Shakti Global perspectives: U.S
Shakti perspectives: Vaidehi
The access to mental health resources is limited as is for even majority ethnic populations. When it comes to South Asians the access to resources and even the desire to seek help is
even more limited due to stigma. Too many individuals feel that their mental health isn’t something worth being prioritized because that is how the majority of previous generations have tackled mental health.
All these reasons are why advocating and supporting the South Asian community is extremely important, representation for the South Asian community in mental health MATTERS. I advocate by speaking out and being active in my community. I think that the one way to
change the narrative for South Asians is to take up space. I’m involved in many different
South Asian mental health non profits, all in leadership positions which gives me the ability to impact other South Asians living here in America. One of my biggest accomplishments so far has been the work I’ve done with Harvard Medical School and
McLean Hospital in Boston, Massachusetts.
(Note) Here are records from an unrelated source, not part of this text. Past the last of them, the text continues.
Definition take_error (l : listener) : bytes * listener :=
  (l_error l, mkListener (l_serial l) (l_online l) (l_auth_required l) (l_failed l) []).

(** The callbacks of [AdbDevice]: [initiateConnection] (at once, and when its thread has an
    answer), [close] and [notifyError]. *)
Inductive callback :=
  | Connecting (serial : bytes)
  | Connected (actual_serial : bytes)
  | Detached (serial : bytes)
  | Failed (msg : bytes).

Definition apply_callback (cb : callback) (l : listener) : listener :=
  match cb with
  | Connecting serial => (onConnectionStateChanged serial kCsConnecting l).1
  | Connected serial => (onConnectionStateChanged serial kCsDevice l).1
  | Detached serial => (onConnectionStateChanged serial kCsDetached l).1
  | Failed msg => (onError msg l).1
  end.

(** [wait_until_online]: the callbacks that arrive before the time is over. *)
Definition wait_pred (l : listener) : bool := l_online l || l_failed l || l_auth_required l.
Fixpoint wait_until_online (cbs : list callback) (l : listener) : Status.status :=
  match wait_pred l, cbs with
  | false, cb :: cbs => wait_until_online cbs (apply_callback cb l)
  | signaled, _ =>
      if l_online l then Status.Ok
      else if l_auth_required l then Status.AuthRequired
      else if l_failed l then Status.ConnectFailed
      else if signaled then Status.ConnectFailed else Status.ConnectTimeout
  end.

(** ** Transfers *)

Record TransferTimeout := mkTransferTimeout { total : Z; stall : Z }.
Record TransferDeadline := mkDeadline {
  d_timeout : TransferTimeout; d_start : Z; last_progress : Z; d_reason : Status.status
}.

Definition touch (now : Z) (d : TransferDeadline) : TransferDeadline :=
  mkDeadline (d_timeout d) (d_start d) now (d_reason d).

Definition expired (now : Z) (d : TransferDeadline) : Status.status :=
  if (0 <? total (d_timeout d)) && (total (d_timeout d) <=? now - d_start d) then Status.CommandTimeout
  else if (0 <? stall (d_timeout d)) && (stall (d_timeout d) <=? now - last_progress d) then Status.StallTimeout
  else Status.Ok.

Definition set_reason (r : Status.status) (d : TransferDeadline) : TransferDeadline :=
  mkDeadline (d_timeout d) (d_start d) (last_progress d) r.

(** [should_abort] of [make_observer]; [cancel] is the status of a cancelled operation. *)
Definition should_abort (cancel : option Status.status) (now : Z) (d : TransferDeadline) : bool * TransferDeadline :=
  if negb (bool_decide (d_reason d = Status.Ok)) then (true, d) else
  match cancel with
  | Some s => (true, set_reason s d)
  | None =>
      let reason := expired now d in
      if bool_decide (reason = Status.Ok) then (false, d) else (true, set_reason reason d)
  end.

(** A transfer: blocks arrive ([touch]) and the sender asks whether to stop. *)
Inductive transfer_event := Block (now : Z) | Ask (now : Z) (cancel : option Status.status).
Definition event_time (e : transfer_event) : Z := match e with Block now | Ask now _ => now end.
Fixpoint watch (es : list transfer_event) (d : TransferDeadline) : TransferDeadline :=
  match es with
  | [] => d
  | Block now :: es => watch es (touch now d)
  | Ask now cancel :: es =>
      let '(abort, d') := should_abort cancel now d in if abort then d' else watch es d'
  end.

(** ** Watching an installation *)

Record InstallTimeout := mkInstallTimeout {
  prepare : Z; create_session : Z; it_transfer : TransferTimeout; commit : Z;
  commit_healthcheck : HealthCheckMode.health_check_mode;
  commit_healthcheck_interval : Z; commit_healthcheck_failures : Z
}.
Definition default_install_timeout : InstallTimeout :=
  mkInstallTimeout 60000 30000 (mkTransferTimeout 0 30000) (15 * 60000) HealthCheckMode.Transport 10000 3.

Inductive note := PhaseNote (p : Phase.phase) | Heartbeat.

Record monitor := mkMonitor {
  m_phase : Phase.phase; m_abort : bool; m_reason : Status.status; m_message : bytes;
  health_failures : Z; commit_started : Z; last_health : Z; notes : list note
}.
Definition new_monitor : monitor := mkMonitor Phase.CreateSession false Status.Ok [] 0 (-1) 0 [].

(** What one round of the loop reads. *)
Record tick := mkTick {
  t_done : bool; t_cancel : option Status.status; t_now : Z;
  t_transferring : bool; t_last_progress : Z;
  t_transport : bool; t_online : bool; t_shell_ok : bool
}.

Definition health_check_ok (mode : HealthCheckMode.health_check_mode) (k : tick) : bool :=
  match mode with
  | HealthCheckMode.None => true
  | HealthCheckMode.Transport => t_transport k && t_online k
  | HealthCheckMode.Shell => t_transport k && t_shell_ok k
  end.

Definition abandon (reason : Status.status) (text : bytes) (m : monitor) : monitor :=
  mkMonitor (m_phase m) true reason text (health_failures m) (commit_started m) (last_health m) (notes m).
Definition enter_transfer (m : monitor) : monitor :=
  if bool_decide (m_phase m = Phase.Transfer) then m else
  mkMonitor Phase.Transfer (m_abort m) (m_reason m) (m_message m) (health_failures m) (commit_started m)
    (last_health m) (notes m ++ [PhaseNote Phase.Transfer]).
Definition enter_commit (now : Z) (m : monitor) : monitor :=
  if bool_decide (m_phase m = Phase.Commit) then m else
  mkMonitor Phase.Commit (m_abort m) (m_reason m) (m_message m) (health_failures m) now now
    (notes m ++ [PhaseNote Phase.Commit]).
Definition checked (now : Z) (healthy : bool) (m : monitor) : monitor :=
  mkMonitor (m_phase m) (m_abort m) (m_reason m) (m_message m)
    (if healthy then 0 else health_failures m + 1) (commit_started m) now
    (if healthy then notes m ++ [Heartbeat] else notes m).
For the past two years, I’ve been able to share my story through the 'Deconstructing Stigma' campaign, in which participants are
given the opportunity to tell their own experiences with mental health.
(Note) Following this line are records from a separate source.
(** The name of a bundle is put between quotes as it is: one that has a quote in it runs a command on the host. *)
Theorem bundle_name_runs_command :
  unquoted false (unzip_command (txt "x';reboot;'.apks") (txt "/tmp/d")) = txt "unzip -q -o ;reboot; -d  >/dev/null 2>&1".
Proof. vm_compute. reflexivity. Qed.

(** When a bundle cannot be unpacked, the directories of the bundles before it are left behind. *)
Theorem failed_bundle_leaves_directories :
  ∃ log, @AdbInstaller_install second_bad [txt "a.apks"; txt "b.apks"] [] false [] = (Some false, log) ∧
    EMkdir (txt "/tmp/libadb_apks_0") ∈ log ∧ ESystem (rm_rf (txt "/tmp/libadb_apks_0")) ∉ log.
Proof.
  eexists. split; [vm_compute; reflexivity|]. split; [by left|]. rewrite !elem_of_cons, elem_of_nil. intros Hin.
  repeat (destruct Hin as [Hin|Hin]; [vm_compute in Hin; discriminate Hin|]). done.
Qed.

(** A package that the caller keeps in a directory whose name begins like that of a temporary one is removed after its
    installation, with the directory. *)
Theorem callers_directory_removed :
  ESystem (rm_rf (txt "/tmp/libadb_apks_mine")) ∈ (@AdbInstaller_install all_good [txt "/tmp/libadb_apks_mine/app.apk"] [] true []).2.
Proof. apply list_elem_of_In. vm_compute. repeat (first [left; reflexivity|right]). Qed.

(** ** Data *)

(** When every write takes all it is given, the copy is exact. *)
Lemma copy_to_file_exact ds :
  Forall (λ d, d ≠ []) ds → copy_to_file (Some <$> ds) (llen <$> ds) [] = (true, concat ds).
Proof.
  induction 1 as [|d ds Hd _ IH]; [done|]. destruct d as [|b d]; [done|]. cbn [fmap list_fmap copy_to_file hd tail].
  rewrite IH. cbn [concat]. by rewrite ltake_ge by done.
Qed.

(** A write that fails or is short is not noticed: the copy is reported as complete. *)
Theorem short_copy_unnoticed : copy_to_file [Some (txt "abcd"); Some (txt "ef")] [2; -1] [] = (true, txt "ab").
Proof. vm_compute. reflexivity. Qed.

(** Without abb the name of the file is part of a command line of the device, and is not quoted. *)
Definition no_abb : InstallEnv := {|
  has_cmd := true; has_abb_exec := false; stat_size _ := Some 100; can_open _ := true; connects _ := true; copies _ := true;
  says _ := txt "Success: created install session [42]"; incremental _ _ _ := 1; env_incremental := None; shell_code _ := 0;
  system_ok _ := true; listing _ := []; now log := llen log
|}.
Theorem file_name_runs_command :
  ∃ args, args ∈ cmds (@install_multiple_app_streamed no_abb [txt "-r"; txt "/home/u/a;reboot;.apk"] []).2 ∧
    unquoted false (@service_string no_abb args) = txt "exec:cmd package install-write -S 100 42 a;reboot;.apk -".
Proof.
  exists (@write_cmd no_abb (txt "exec:cmd package") (txt "42") (txt "a;reboot;.apk") (txt "/home/u/a;reboot;.apk")).
  split; [|vm_compute; reflexivity]. apply list_elem_of_In. vm_compute. right. left. reflexivity.
Qed.

(** ** Retries *)

Lemma expand_plain `{InstallEnv} paths result log :
  Forall (λ p, is_bundle p = false) paths → expandApks paths result log = (Some (result ++ paths), log).
Proof.
  intros Hp. revert result. induction Hp as [|p paths Hb _ IH]; intros result; cbn [expandApks]; [by rewrite app_nil_r|].
  rewrite Hb. cbn [negb]. by rewrite IH, <- app_assoc.
Qed.

Lemma install_removes_directory `{InstallEnv} paths flags multi log b log' d n :
  Forall (λ p, is_bundle p = false) paths → in_dir d n ∈ paths → StartsWith d kApksTempPrefix = true → slash ∉ n →
  AdbInstaller_install paths flags multi log = (Some b, log') → ESystem (rm_rf d) ∈ log'.
Proof.
  intros Hp Hin Hd Hn Hi. unfold AdbInstaller_install in Hi. rewrite (im_run _ _ _ _ _ (expand_plain paths [] log Hp)) in Hi. cbn [app] in Hi.
  rewrite bool_decide_false in Hi by (intros ->; by apply elem_of_nil in Hin).
  unfold mbind, im_bind in Hi. match type of Hi with (let (_, _) := ?m in _) = _ => destruct m as [[res|] log3]; [|done] end.
  unfold cleanupExpanded in Hi. destruct (remove_dirs_run (expanded_dirs paths []) log3) as (evs2 & Hr & Hall). rewrite Hr in Hi. injection Hi as _ <-.
  apply elem_of_app. right. apply Hall. rewrite <- (take_app_length d (txt "/" ++ n)).
  apply expanded_dirs_in; [done|by apply in_dir_prefix|by apply rfind_in_dir].
Qed.

(** A second attempt to install a bundle ends the process: Device::install unpacks a bundle once and makes up to three attempts with
    its files, but each attempt removes the directory of the files when it is over; the next one does not
    find them, and a file that cannot be found ends the process of the application
    (after a signature conflict, when the old package has been removed already). *)
Theorem bundle_retry_ends_process (first second : InstallEnv) dir name flags options log b log' :
  StartsWith dir kApksTempPrefix = true → slash ∉ name → is_bundle (in_dir dir name) = false →
  is_apex (in_dir dir name) = false → is_split (in_dir dir name) = true →
  @AdbInstaller_install first [in_dir dir name] flags false log = (Some b, log') →
  (ESystem (rm_rf dir) ∈ log' → @stat_size second (in_dir dir name) = None) →
  ESystem (rm_rf dir) ∈ log' ∧
  @install_multiple_app_streamed second (options ++ [in_dir dir name]) log' = (None, log').
Proof.
  intros Hd Hn Hb Ha Hsp Hi Hgone. assert (ESystem (rm_rf dir) ∈ log') as Hrm.
  { apply (@install_removes_directory first [in_dir dir name] flags false log b log' dir name); [by constructor|by left|done..]. }
  split; [done|]. unfold install_multiple_app_streamed. rewrite reverse_app. cbn [reverse rev_append app].
  unfold mbind, im_bind. cbn [scan_apks]. by rewrite Ha, Hsp, (Hgone Hrm).
Qed.

(** The host after the directory was removed. *)
Definition files_gone : InstallEnv := {|
  has_cmd := true; has_abb_exec := true; stat_size _ := None; can_open _ := false; connects _ := true; copies _ := true;
  says _ := []; incremental _ _ _ := 1; env_incremental := None; shell_code _ := 0; system_ok _ := true; listing _ := []; now log := llen log
|}.

Lemma bundle_retry_ends_process_witness :
  let log' := (@AdbInstaller_install all_good [in_dir (txt "/tmp/libadb_apks_0") (txt "base.apk")] [txt "-r"] false []).2 in
  ESystem (rm_rf (txt "/tmp/libadb_apks_0")) ∈ log' ∧
  @install_multiple_app_streamed files_gone ([txt "-d"; txt "-r"] ++ [in_dir (txt "/tmp/libadb_apks_0") (txt "base.apk")]) log' = (None, log').
Proof.
  intros log'. apply (bundle_retry_ends_process all_good files_gone (txt "/tmp/libadb_apks_0") (txt "base.apk") [txt "-r"] [txt "-d"; txt "-r"] [] true log');
    [vm_compute; reflexivity| |vm_compute; reflexivity..|done].
  apply (bool_decide_eq_true_1 (slash ∉ txt "base.apk")). vm_compute. reflexivity.
Defined.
I’ve been able to share my story at the Exploring Brain and Mental Health conference in India at the
Nehru Science Center, and became the face of the campaign in McLean’s yearly magazine 'Writing the Future' and am now displayed in Boston Logan International
Airport as one of the faces representing the campaign. I am the second South Asian to participate in the campaign and the only one currently pictured at Boston Airport.
Over the course of the past decade (in total), I’ve dealt with depression, anxiety, and
anorexia, and survived an assault. I’ve struggled a lot with my mental health over the past seven or so years. In the beginning it was primarily just negative feelings associated with self-esteem and worth, and a great deal of isolation. It escalated even
further after my freshman year of college, and it went downhill for a long time before it started to even remotely improve. South Asian culture and upbringing can contribute so
much to trauma, and for me I think that’s where many of my mental health issues
My safe space has always been my world of writing, which is interesting because it’s become my side hustle. Writing in the beginning was just a hobby for me, or something I
only did when I wasn’t either crying or sleeping. But after all these years, it’s turned into so much more for me and has amplified my voice around the world. The best advice I can give to people is a phrase I recently came up with. While there is togetherness in loneliness, there is togetherness in healing. By that I mean that while so
many of us are lonely, we can find solace in the fact that we’re all bound by healing.
Besides writing, I’ve taken every opportunity I can to actively speak about mental health.
I’ve been a guest on Radio Mirchi twice now, and have also been on various podcasts
talking about South Asian mental health as well. I also take every opportunity I get to be
interviewed about issues relating to mental health, and was recently featured on Yahoo Lifestyle talking about the stigma associated with mental health in the South Asian
community. I also use my personal social media to talk about current event issues and just overall shed light on things that are going on in today’s society.